(Bloomberg) -- JPMorgan Chase & Co. wants to help turn airline and hotel loyalty points into an asset akin to stocks or corn futures.

The bank is working with Affinity Capital Exchange to let companies turn rewards programs into a standardized, exchangeable currency to be traded by institutional investors and used as collateral to raise capital, according to a statement Thursday. Through the partnership, massive loyalty programs can be converted into pieces, or “reserve points,” sold to investors like hedge funds or banks on the ACE marketplace, and later traded on the same venue.

“We’re essentially creating an asset class,” Andreas Pierroutsakos, a managing director at JPMorgan, said in an interview. Traditionally, companies sell points directly to banks. “But there are many other investors that want access,” he said. “This is opening the door for that.”

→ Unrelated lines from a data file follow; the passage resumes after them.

Lemma fieldRecord_strings (r : JsObject) :
  fieldRecord r →
  Forall (fun kv => ∃ s, snd kv = JsString s) r
  ∧ Forall (fun p => fieldText p = true)
           ((fun kv => Scraper.joinString (snd kv)) <$> r).
Proof.
  induction 1 as [|[k v] r (s & Hv & Hs) _ [IH1 IH2]]; [by split; constructor|].
  cbn in Hv. subst v. split; constructor; eauto.
Qed.

Lemma fieldText_clean (parts : list string) :
  Forall (fun p => fieldText p = true) parts →
  Forall (fun p => contains comma p = false) parts
  ∧ Forall (fun p => contains lineFeed p = false) parts.
Proof.
  unfold fieldText. induction 1 as [|p parts Hp _ [IH1 IH2]]; [by split; constructor|].
  apply andb_true_iff in Hp as [Hc Hl].
  apply negb_true_iff in Hc. apply negb_true_iff in Hl.
  split; by constructor.
Qed.

(** The row of a record of field texts is read back as that record. *)
Lemma row_read_back (keys : list string) (r : JsObject) :
  keys ≠ [] → NoDup keys →
  Forall (fun k => plainKey k = true) keys →
  fst <$> r = keys → fieldRecord r →
  reduceRow
    (splitOn comma
       (String.concat (String comma EmptyString)
          ((fun kv => Scraper.joinString (snd kv)) <$> r)))
    0 keys []
  = r.
Proof.
  intros Hne Hnd Hplain Hkeys Hfields.
  destruct (fieldRecord_strings r Hfields) as [Hstrings Htexts].
  destruct (fieldText_clean _ Htexts) as [Hcomma _].
  rewrite splitOn_concat; [|by destruct r; [subst keys|]|done].
  rewrite reduceRow_plain; [|done|done|by intros h _ ?%elem_of_nil].
  cbn [app]. rewrite <-Hkeys.
  exact (record_rebuilt r Hstrings []).
Qed.

Lemma getProp_imap (values : list string) (headers : list string) :
  NoDup headers →
  ∀ (index j : nat) (h : string),
    headers !! j = Some h →
    getProp (imap (fun i h' => (h', valueAt values (index + i))) headers) h
    = valueAt values (index + j).
Proof.
  induction 1 as [|h0 headers Hnotin Hnd IH]; intros index j h Hj;
    [by rewrite lookup_nil in Hj|].
  cbn [imap getProp]. destruct j as [|j]; cbn in Hj.
  - injection Hj as ->. by rewrite String.eqb_refl.
  - destruct (String.eqb_spec h0 h) as [->|Hne].
    + exfalso. apply Hnotin. by eapply list_elem_of_lookup_2.
    + replace (index + S j) with (S index + j) by lia.
      rewrite <-(IH (S index) j h Hj).
      f_equal. apply imap_ext. intros i h' _. cbn. do 2 f_equal. lia.
Qed.

End CsvFacts.

(** What [saveToCSV] writes is read back by [readCsvFile] as it was, for
    records that share the keys of the first one, in its order, when the
    keys are distinct, ordinary (neither [__proto__] nor an array index) and
    free of commas and line feeds, every value is a string free of commas
    and line feeds, and [trim] leaves the content as it is: the content
    neither begins nor ends with white space. *)
Theorem readCsvFile_reads_back_what_saveToCSV_wrote `{StringMethods}
    (first : JsObject) (rest : list JsObject) :
  let data := first :: rest in
  let keys := fst <$> first in
  first ≠ [] →
  NoDup keys →
  Forall (fun k => Csv.plainKey k = true ∧ Csv.fieldText k = true) keys →
  Forall (fun r => fst <$> r = keys ∧ Csv.fieldRecord r) data →
  trim (Scraper.csvContent first data) = Scraper.csvContent first data →
  Csv.parseCsv (Scraper.csvContent first data) = data.
Proof.
  intros data keys Hfirst Hnd Hkeys Hdata Htrim.
  assert (Hne : keys ≠ []) by (subst keys; by destruct first).
  assert (Hplain : Forall (fun k => Csv.plainKey k = true) keys)
    by (eapply Forall_impl; [exact Hkeys | by intros k [? _]]).
  assert (Htexts : Forall (fun k => Csv.fieldText k = true) keys)
    by (eapply Forall_impl; [exact Hkeys | by intros k [_ ?]]).
  destruct (fieldText_clean _ Htexts) as [Hcomma Hfeed].
  unfold Csv.parseCsv. rewrite Htrim.
  unfold Scraper.csvContent, Scraper.join, Scraper.newline.
  change (String (ascii_of_nat 10) EmptyString) with (String Csv.lineFeed EmptyString).
  change ","%string with (String Csv.comma EmptyString).
  fold keys. rewrite splitOn_concat; [|discriminate|].
  - rewrite splitOn_concat by done.
    rewrite <-list_fmap_compose. clear Htrim.
    induction Hdata as [|r others [Hr Hfields] _ IH]; [reflexivity|].
    cbn [fmap list_fmap compose]. f_equal; [|exact IH].
    by apply row_read_back.
  - constructor.
    + by apply contains_concat.
    + apply Forall_fmap. eapply Forall_impl; [exact Hdata|].
      intros r [_ Hfields]. cbn.
      apply contains_concat; [reflexivity|].
      destruct (fieldRecord_strings r Hfields) as [_ Hr].
      by destruct (fieldText_clean _ Hr).
Qed.

(** Two records of the scraper, written and read back. *)
Lemma readCsvFile_reads_back_what_saveToCSV_wrote_witness :
  let data := [Scraper.withPlaceId Sim.cafe "pid"; Scraper.withPlaceId Sim.diner "p2"] in
  @Csv.parseCsv asciiStrings
    (Scraper.csvContent (Scraper.withPlaceId Sim.cafe "pid") data) = data.
Proof.
  intros data.
  refine (@readCsvFile_reads_back_what_saveToCSV_wrote asciiStrings
            (Scraper.withPlaceId Sim.cafe "pid")
            [Scraper.withPlaceId Sim.diner "p2"] _ _ _ _ _).
  - discriminate.
  - apply (bool_decide_unpack _). vm_compute. reflexivity.
  - repeat constructor.
  - repeat constructor; eexists; (split; [reflexivity | vm_compute; reflexivity]).
  - vm_compute. reflexivity.
Defined.

(** No value that [readCsvFile] yields holds a comma or a line feed.  So a
    record with such a value, which [saveToCSV] writes without quoting or
    escaping, is never read back as it was, from whatever content. *)
Theorem value_with_separator_is_not_read_back `{StringMethods}
    (content : string) (data : list JsObject) (r : JsObject) (s : string) :
  r ∈ data →
  JsString s ∈ snd <$> r →
  Csv.fieldText s = false →
  Csv.parseCsv content ≠ data.
Proof.
  intros Hr Hs Htext Hparsed. subst data.
  unfold Csv.parseCsv in Hr.
  destruct (Csv.splitOn Csv.lineFeed (trim content)) as [|headers rows] eqn:Hlines;
    [by apply elem_of_nil in Hr|].
  apply list_elem_of_fmap in Hr as (row & -> & Hrow).
  apply reduceRow_values in Hs as [Hs|[Hs|(s' & Hs & Hpiece)]];
    [by apply elem_of_nil in Hs | discriminate |].
  injection Hs as <-.
  assert (Hfeed : Csv.contains Csv.lineFeed row = false).
  { pose proof (splitOn_pieces Csv.lineFeed (trim content)) as Hall.
    rewrite Hlines in Hall. apply Forall_cons in Hall as [_ Hall].
    by apply (proj1 (Forall_forall _ _) Hall). }
  pose proof (proj1 (Forall_forall _ _) (splitOn_pieces Csv.comma row) s Hpiece) as Hc.
  pose proof (proj1 (Forall_forall _ _) (splitOn_within Csv.comma Csv.lineFeed row Hfeed)
                s Hpiece) as Hl.
  unfold Csv.fieldText in Htext. cbn beta in Hc, Hl.
  rewrite Hc, Hl in Htext. discriminate.
Qed.

(** An address with a comma: whatever is read, it is not that record. *)
Lemma value_with_separator_is_not_read_back_witness :
  let r := [("name", JsString "Cafe"); ("address", JsString "1 Main St, Keiraville")] in
  r ∈ [r]
  ∧ @Csv.parseCsv asciiStrings (Scraper.csvContent r [r]) ≠ [r].
Proof.
  intros r. split; [apply list_elem_of_here|].
  apply (@value_with_separator_is_not_read_back asciiStrings
           _ [r] r "1 Main St, Keiraville").
  - apply list_elem_of_here.
  - cbn. apply list_elem_of_further, list_elem_of_here.
  - vm_compute. reflexivity.
Defined.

Frequent-flyer programs generate billions in revenue for the largest airlines through agreements in which carriers sell their points to banks which award them to credit-card customers. Pledging miles programs as collateral for debt financings has become a popular way for cash-strapped airlines to raise funds to get them through the pandemic. Using the ACE platform, a company could pledge a slice of its loyalty program as collateral instead of the entire thing.

“In an ideal world, reserve points become the way that people get exposure to loyalty programs and the instrument becomes a key part of how issuers of loyalty programs finance and sell across the capital structure,” said Akrati Johari, co-head of North America digital innovation in JPMorgan’s corporate and investment bank.

Pierroutsakos likened the project to the leveraged loan-market. Initially, banks were the only ones that bought and sold the loans. Now, the loans are traded among investors.

Through the agreement, JPMorgan has the exclusive right to help companies issue instruments backed by reserve points using ACE’s points-exchange platform. The New York-based bank is also assured the same pricing terms as other investors in the secondary market.

United Airlines Holdings Inc. sold $6.8 billion of bonds and loans backed by its MileagePlus program in June, increasing the financing from a planned $5 billion after receiving strong investor demand. In September, Delta Air Lines Inc. borrowed $9 billion against its frequent-flyer program in the largest airline debt sale on record.

ACE and JPMorgan are looking to take things a step further.

“Think of it as a way to take emergency financing and make it recurring, renewable source of liquidity, not a once-and-done event,” said ACE CEO and founder Atanas Christov.